Pro-proliferative function of the long isoform of PML-RARα involved in acute promyelocytic leukemia

Abstract

The promyelocytic leukemia (PML) gene codes for a tumor suppressor protein that is associated with distinct subnuclear macromolecular structures called the PML bodies. The PML gene is frequently involved in the t(15;17) chromosomal translocation of acute promyelocytic leukemia (APL). The translocation results in a fusion gene product, PML-RARalpha, in which the PML gene fuses to the retinoic acid receptor alpha (RARalpha) gene. PML-RARalpha has been shown to promote transcriptional repression of genes involved in myeloid terminal differentiation and to disrupt the architecture of PML bodies, a phenotype reversed by treatment with all trans retinoic acid (ATRA). However, there are several alternatively spliced isoforms of PML-RARalpha.

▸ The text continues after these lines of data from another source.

(** C7.  A press/release pair is a tap if and only if its displacement is
    below [tapDistanceThreshold] and its duration below [tapInterval],
    where the displacement is the distance in pixels between the two canvas
    positions, [sqrt ((x1 - x0)^2 + (y1 - y0)^2)], and the duration is the
    difference of the two time stamps, [t1 - t0].  In every state of the
    facade the thresholds are 4 pixels and 150 milliseconds, so that a
    press at [t = 0] released at the same place at [t = 100] is a tap and
    one released at [t = 200] is not; nor is one released exactly 150 ms
    after the press, or exactly 4 pixels away, or 5 pixels away (3 across
    and 4 down), while one released 149 ms later, or a pixel away in each
    direction, is, whenever the press was. *)
Theorem tap_iff_below_thresholds :
  (∀ configs threshold interval down up,
     prop configs "tapDistanceThreshold" = VNum threshold →
     prop configs "tapInterval" = VNum interval →
     is_tap configs down up = true
     ↔ PrimFloat.ltb (displacement down up) threshold = true
       ∧ PrimFloat.ltb (duration down up) interval = true)
  ∧ (∀ configs threshold interval (x0 y0 t0 x1 y1 t1 : float),
       prop configs "tapDistanceThreshold" = VNum threshold →
       prop configs "tapInterval" = VNum interval →
       is_tap configs (mkPointerEvent x0 y0 t0) (mkPointerEvent x1 y1 t1) = true
       ↔ PrimFloat.ltb
           (PrimFloat.sqrt ((x1 - x0) * (x1 - x0) + (y1 - y0) * (y1 - y0)))
           threshold = true
         ∧ PrimFloat.ltb (t1 - t0) interval = true)%float
  ∧ (∀ (L : Type) pivot (handlers : list (Handler L)) cfg ws,
       let configs := _configs (perform_all (construct pivot handlers cfg) ws) in
       prop configs "tapInterval" = VNum 150%float
       ∧ is_tap configs (mkPointerEvent 120 80 0) (mkPointerEvent 120 80 100) = true
       ∧ is_tap configs (mkPointerEvent 120 80 0) (mkPointerEvent 120 80 200) = false
       ∧ prop configs "tapDistanceThreshold" = VNum 4%float
       ∧ (∀ x0 y0 t0 x1 y1 t1 : float,
            is_tap configs (mkPointerEvent x0 y0 t0) (mkPointerEvent x1 y1 t1)
            = (PrimFloat.ltb
                 (PrimFloat.sqrt ((x1 - x0) * (x1 - x0) + (y1 - y0) * (y1 - y0)))
                 4
               && PrimFloat.ltb (t1 - t0) 150)%float)
       ∧ (is_tap configs (mkPointerEvent 120 80 1000)
                         (mkPointerEvent 121 81 1100) = true
          ∧ is_tap configs (mkPointerEvent 120 80 1000)
                           (mkPointerEvent 120 80 1149) = true
          ∧ is_tap configs (mkPointerEvent 120 80 1000)
                           (mkPointerEvent 120 80 1150) = false
          ∧ is_tap configs (mkPointerEvent 120 80 1000)
                           (mkPointerEvent 124 80 1100) = false
          ∧ is_tap configs (mkPointerEvent 120 80 1000)
                           (mkPointerEvent 123 84 1100) = false
          ∧ is_tap configs (mkPointerEvent 123 84 1000)
                           (mkPointerEvent 120 80 1100) = false)).
Proof.
  split; [|split].
  - intros configs threshold interval down up Hd Hi.
    unfold is_tap. rewrite Hd, Hi. apply andb_true_iff.
  - intros configs threshold interval x0 y0 t0 x1 y1 t1 Hd Hi.
    unfold is_tap, displacement, duration. cbn [canvasX canvasY timeStamp].
    rewrite Hd, Hi. apply andb_true_iff.
  - intros L pivot handlers cfg ws configs.
    destruct (thresholds_constant pivot handlers cfg ws) as [Hd Hi].
    unfold get_config in Hd, Hi. fold configs in Hd, Hi.
    unfold is_tap. rewrite Hd, Hi.
    split; [reflexivity|]. split; [reflexivity|]. split; [reflexivity|].
    split; [reflexivity|]. split; [|repeat split].
    intros x0 y0 t0 x1 y1 t1. reflexivity.
Qed.

Lemma tap_iff_below_thresholds_witness :
  is_tap initial_configs (mkPointerEvent 120 80 1000) (mkPointerEvent 123 84 1100) = true
  ↔ PrimFloat.ltb (displacement (mkPointerEvent 120 80 1000)
                                (mkPointerEvent 123 84 1100))
                  4 = true
    ∧ PrimFloat.ltb (duration (mkPointerEvent 120 80 1000)
                              (mkPointerEvent 123 84 1100))
                    150 = true.
Proof.
  apply (proj1 tap_iff_below_thresholds initial_configs 4%float 150%float);
    reflexivity.
Defined.

(** The displacement of the pair of the witness is 5 pixels and its
    duration 100 ms: it is not a tap. *)
Lemma tap_measures :
  displacement (mkPointerEvent 120 80 1000) (mkPointerEvent 123 84 1100) = 5%float
  ∧ duration (mkPointerEvent 120 80 1000) (mkPointerEvent 123 84 1100) = 100%float
  ∧ is_tap initial_configs (mkPointerEvent 120 80 1000)
                           (mkPointerEvent 123 84 1100) = false.
Proof. repeat split. Qed.

End TapRecognitionFacts.

(** ** Inertia *)

Module CameraUpdaterFacts.
Import CameraUpdater.
#[local] Open Scope Q_scope.

Lemma power_nonneg (f : Q) (n : nat) : 0 <= f -> 0 <= power f n.
Proof.
  intros Hf. induction n as [|n IH]; simpl; [lra|]. nra.
Qed.

Lemma power_decreasing (f : Q) (n : nat) :
  0 <= f -> f < 1 -> power f (S n) <= power f n.
Proof.
  intros H0 H1. simpl. pose proof (power_nonneg f n H0).
  assert (0 <= (1 - f) * power f n) by (apply Qmult_le_0_compat; lra). lra.
Qed.

Lemma bernoulli (f : Q) (n : nat) :
  0 <= f -> f < 1 -> (1 + inject_Z (Z.of_nat n) * (1 - f)) * power f n <= 1.
Proof.
  intros H0 H1. induction n as [|n IH].
  - change (inject_Z (Z.of_nat 0)) with 0. simpl power. lra.
  - pose proof (power_nonneg f n H0) as Hp.
    rewrite Nat2Z.inj_succ. unfold Z.succ. rewrite inject_Z_plus.
    simpl power.
    set (a := inject_Z (Z.of_nat n)) in *.
    assert (0 <= a) by (unfold a; change 0 with (inject_Z 0); rewrite <- Zle_Qle; lia).
    set (p := power f n) in *.
    change (inject_Z 1) with 1.
    assert (0 <= (1 - f) * (1 - f) * ((a + 1) * p)).
    { repeat apply Qmult_le_0_compat; lra. }
    assert (0 <= f * (1 - (1 + a * (1 - f)) * p)).
    { apply Qmult_le_0_compat; lra. }
    lra.
Qed.

Lemma cutoff_wd (eps x y : Q) : x == y -> cutoff eps x == cutoff eps y.
Proof.
  intros E. unfold cutoff.
  destruct (Qlt_le_dec (Qabs x) eps) as [Hx|Hx], (Qlt_le_dec (Qabs y) eps) as [Hy|Hy];
    try lra; rewrite E in Hx; lra.
Qed.

Lemma cutoff_small (eps x : Q) : Qabs x < eps -> cutoff eps x == 0.
Proof.
  intros H. unfold cutoff. destruct (Qlt_le_dec (Qabs x) eps); lra.
Qed.

Lemma cutoff_near (eps x : Q) : 0 < eps -> Qabs (cutoff eps x - x) < eps.
Proof.
  intros He. unfold cutoff. destruct (Qlt_le_dec (Qabs x) eps) as [H|H].
  - apply Qabs_Qlt_condition in H. apply Qabs_Qlt_condition. lra.
  - apply Qabs_Qlt_condition. lra.
Qed.

(** Scaling never takes a residual out of the dead band. *)
Lemma scaled_small (f eps x : Q) :
  0 <= f -> f < 1 -> Qabs x < eps -> Qabs (x * f) < eps.
Proof.
  intros H0 H1 Hx. rewrite Qabs_Qmult, (Qabs_pos f H0).
  pose proof (Qabs_nonneg x) as Hn.
  assert (0 <= (1 - f) * Qabs x) by (apply Qmult_le_0_compat; lra). lra.
Qed.

Lemma cutoff_scaled (f eps x : Q) :
  0 <= f -> f < 1 -> 0 < eps ->
  cutoff eps (cutoff eps x * f) == cutoff eps (x * f).
Proof.
  intros H0 H1 He. unfold cutoff at 2.
  destruct (Qlt_le_dec (Qabs x) eps) as [Hx|Hx]; [|reflexivity].
  rewrite (cutoff_small eps (x * f) (scaled_small f eps x H0 H1 Hx)).
  apply cutoff_small. apply Qabs_Qlt_condition. lra.
Qed.

Lemma tick_idle (f eps r : Q) :
  0 <= f -> snd (tick f eps r 0) == cutoff eps (r * f).
Proof.
  intros H0. unfold tick. simpl. apply cutoff_wd.
  destruct (Qlt_le_dec 0 f) as [Hf|Hf]; [lra|].
  assert (f == 0) as -> by lra. lra.
Qed.

Lemma coast_succ (f eps d : Q) (n : nat) :
  0 <= f -> f < 1 -> 0 < eps ->
  coast f eps d (S n) == cutoff eps (d * power f (S n)).
Proof.
  intros H0 H1 He. induction n as [|n IH].
  - simpl coast. rewrite (tick_idle f eps d H0). apply cutoff_wd. simpl. lra.
  - change (coast f eps d (S (S n)))
      with (snd (tick f eps (coast f eps d (S n)) 0)).
    rewrite (tick_idle f eps _ H0).
    rewrite (cutoff_wd eps _ (cutoff eps (d * power f (S n)) * f))
      by (by rewrite IH).
    rewrite (cutoff_scaled f eps _ H0 H1 He). apply cutoff_wd.
    change (power f (S (S n))) with (f * power f (S n)). ring.
Qed.

Lemma coast_near (f eps d : Q) (n : nat) :
  0 <= f -> f < 1 -> 0 < eps ->
  Qabs (coast f eps d n - d * power f n) < eps.
Proof.
  intros H0 H1 He. destruct n as [|n].
  - change (Qabs (d - d * 1) < eps). apply Qabs_Qlt_condition. lra.
  - rewrite (coast_succ f eps d n H0 H1 He). by apply cutoff_near.
Qed.

Lemma bound_reached (f eps d : Q) (n : nat) :
  0 <= f -> f < 1 -> 0 < eps -> (settle_bound f eps d <= n)%nat ->
  Qabs d < inject_Z (Z.of_nat n) * (eps * (1 - f)).
Proof.
  intros H0 H1 He Hn. unfold settle_bound in Hn.
  set (q := Qabs d / (eps * (1 - f))) in *.
  assert (0 < eps * (1 - f)) as Hg by (apply Qmult_lt_0_compat; lra).
  assert (q < inject_Z (Z.of_nat n)) as Hq.
  { apply (Qlt_le_trans _ (inject_Z (Qfloor q + 1))); [apply Qlt_floor|].
    rewrite <- Zle_Qle. lia. }
  assert (Qabs d == q * (eps * (1 - f))) as ->.
  { unfold q. field. lra. }
  apply Qmult_lt_compat_r; done.
Qed.

Lemma settled (f eps d : Q) (n : nat) :
  0 <= f -> f < 1 -> 0 < eps -> (settle_bound f eps d <= n)%nat ->
  coast f eps d n == 0.
Proof.
  intros H0 H1 He Hn.
  pose proof (bound_reached f eps d n H0 H1 He Hn) as Hb.
  destruct n as [|n].
  { exfalso. unfold settle_bound in Hn.
    pose proof (Qabs_nonneg d). change (inject_Z (Z.of_nat 0)) with 0 in Hb. lra. }
  rewrite (coast_succ f eps d n H0 H1 He). apply cutoff_small.
  rewrite Qabs_Qmult, (Qabs_pos (power f (S n))) by (by apply power_nonneg).
  pose proof (bernoulli f (S n) H0 H1) as Hbern.
  pose proof (power_nonneg f (S n) H0) as Hp.
  pose proof (Qabs_nonneg d) as Hd.
  set (a := inject_Z (Z.of_nat (S n))) in *.
  set (p := power f (S n)) in *.
  set (m := Qabs d) in *.
  destruct (Qlt_le_dec 0 p) as [Hpos|Hzero].
  - assert (m * p < a * (eps * (1 - f)) * p) by (apply Qmult_lt_compat_r; done).
    assert (0 <= eps * (1 - (1 + a * (1 - f)) * p)).
    { apply Qmult_le_0_compat; lra. }
    assert (0 < eps * p) by (apply Qmult_lt_0_compat; lra).
    lra.
  - assert (p == 0) as -> by lra. lra.
Qed.

(** C6.  For an inertia factor [f] in [0,1), a dead band [eps] above zero
    and a nonzero initial delta [d], with no new input: the residual after
    [n] ticks is within [eps] of [d * f^n] (from the first tick on it is
    [d * f^n] itself, zeroed when below [eps]); it is zero from tick
    [settle_bound f eps d] on; and for [f = 0] it is nonzero before the
    first tick and zero after it. *)
Theorem inertia_decays (f eps d : Q) :
  0 <= f -> f < 1 -> 0 < eps -> ~ d == 0 ->
  (forall n, Qabs (coast f eps d n - d * power f n) < eps)
  /\ (forall n, coast f eps d (S n) == cutoff eps (d * power f (S n)))
  /\ (forall n, (settle_bound f eps d <= n)%nat -> coast f eps d n == 0)
  /\ (f == 0 -> ~ coast f eps d 0 == 0 /\ coast f eps d 1 == 0).
Proof.
  intros H0 H1 He Hd. repeat apply conj.
  - intros n. by apply coast_near.
  - intros n. by apply coast_succ.
  - intros n. by apply settled.
  - intros Hf. split; [exact Hd|].
    rewrite (coast_succ f eps d 0 H0 H1 He). apply cutoff_small.
    change (power f 1) with (f * 1). apply Qabs_Qlt_condition.
    assert (d * (f * 1) == 0) as -> by (rewrite Hf; ring). lra.
Qed.

(** Half of the motion is kept per tick, the dead band is one unit and the
    camera starts eight units per tick fast: the bound is seventeen ticks. *)
Lemma inertia_decays_witness :
  settle_bound (1 # 2) 1 8 = 17%nat
  /\ coast (1 # 2) 1 8 17 == 0
  /\ Qabs (coast (1 # 2) 1 8 2 - 8 * power (1 # 2) 2) < 1.
Proof.
  assert (0 <= 1 # 2) as H0 by (vm_compute; discriminate).
  assert (1 # 2 < 1) as H1 by reflexivity.
  assert ((0 : Q) < 1) as He by reflexivity.
  assert (~ (8 : Q) == 0) as Hd by (vm_compute; discriminate).
  destruct (inertia_decays (1 # 2) 1 8 H0 H1 He Hd) as (Hnear & _ & Hsettle & _).
  split; [reflexivity|]. split; [apply Hsettle; vm_compute; lia | apply Hnear].
Defined.

End CameraUpdaterFacts.

(** * Further properties *)

(** ** CameraControl: the constructor, and how writes compose *)

Module CameraControlWritesFacts.
Import Js CameraControl CameraControlFacts CameraControlWrites.

Section Facts.
Context {L : Type}.
Implicit Types (c : t L) (v : value) (k : string) (w : write).

(** *** The setters with a branch, branch by branch *)

Lemma set_dollyToPointer_cases c v :
  set_dollyToPointer v c
  = if truthy v
    then store_config "dollyToPivot" (VBool false)
           (store_config "dollyToPointer" (VBool true) c)
    else store_config "dollyToPointer" (VBool false) c.
Proof.
  unfold set_dollyToPointer.
  fold (get_config "dollyToPointer" (store_config "dollyToPointer" (to_boolean v) c)).
  rewrite get_config_store_eq, JsFacts.truthy_to_boolean. unfold to_boolean.
  by destruct (truthy v).
Qed.

Lemma set_dollyToPivot_cases c v :
  set_dollyToPivot v c
  = if truthy v
    then store_config "dollyToPointer" (VBool false)
           (store_config "dollyToPivot" (VBool true) c)
    else store_config "dollyToPivot" (VBool false) c.
Proof.
  unfold set_dollyToPivot.
  fold (get_config "dollyToPivot" (store_config "dollyToPivot" (to_boolean v) c)).
  rewrite get_config_store_eq, JsFacts.truthy_to_boolean. unfold to_boolean.
  by destruct (truthy v).
Qed.

Lemma set_firstPerson_cases c v :
  set_firstPerson v c
  = if truthy v
    then with_pivotController (endPivot (hidePivot (pivotController c)))
           (store_config "firstPerson" (VBool true) c)
    else store_config "firstPerson" (VBool false) c.
Proof.
  unfold set_firstPerson.
  fold (get_config "firstPerson" (store_config "firstPerson" (to_boolean v) c)).
  rewrite get_config_store_eq, JsFacts.truthy_to_boolean. unfold to_boolean.
  by destruct (truthy v).
Qed.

Here, we addressed the differences between the short and the long isoforms of PML-RARalpha (L and S) since both are associated with APL. We demonstrate that PML-RARalphaL, but not PML-RARalphaS, can directly promote cell growth by transcriptionally activating the pro-proliferative gene, c-fos, in response to mitogenic stimulation. The activity of the PML-RARalphaL is completely sensitive to ATRA. We further show that this activation is not via direct recruitment of the protein to the c-fos promoter but indirectly by altering the chromosomal environment of the c-fos gene, thereby rendering it more accessible to the signal induced transcriptional activators. Our results suggest that in addition to antagonizing the PML-tumor suppressor or the PML-pro-apoptotic activity, PML-RARalpha proteins can also directly promote cell growth by activating c-fos.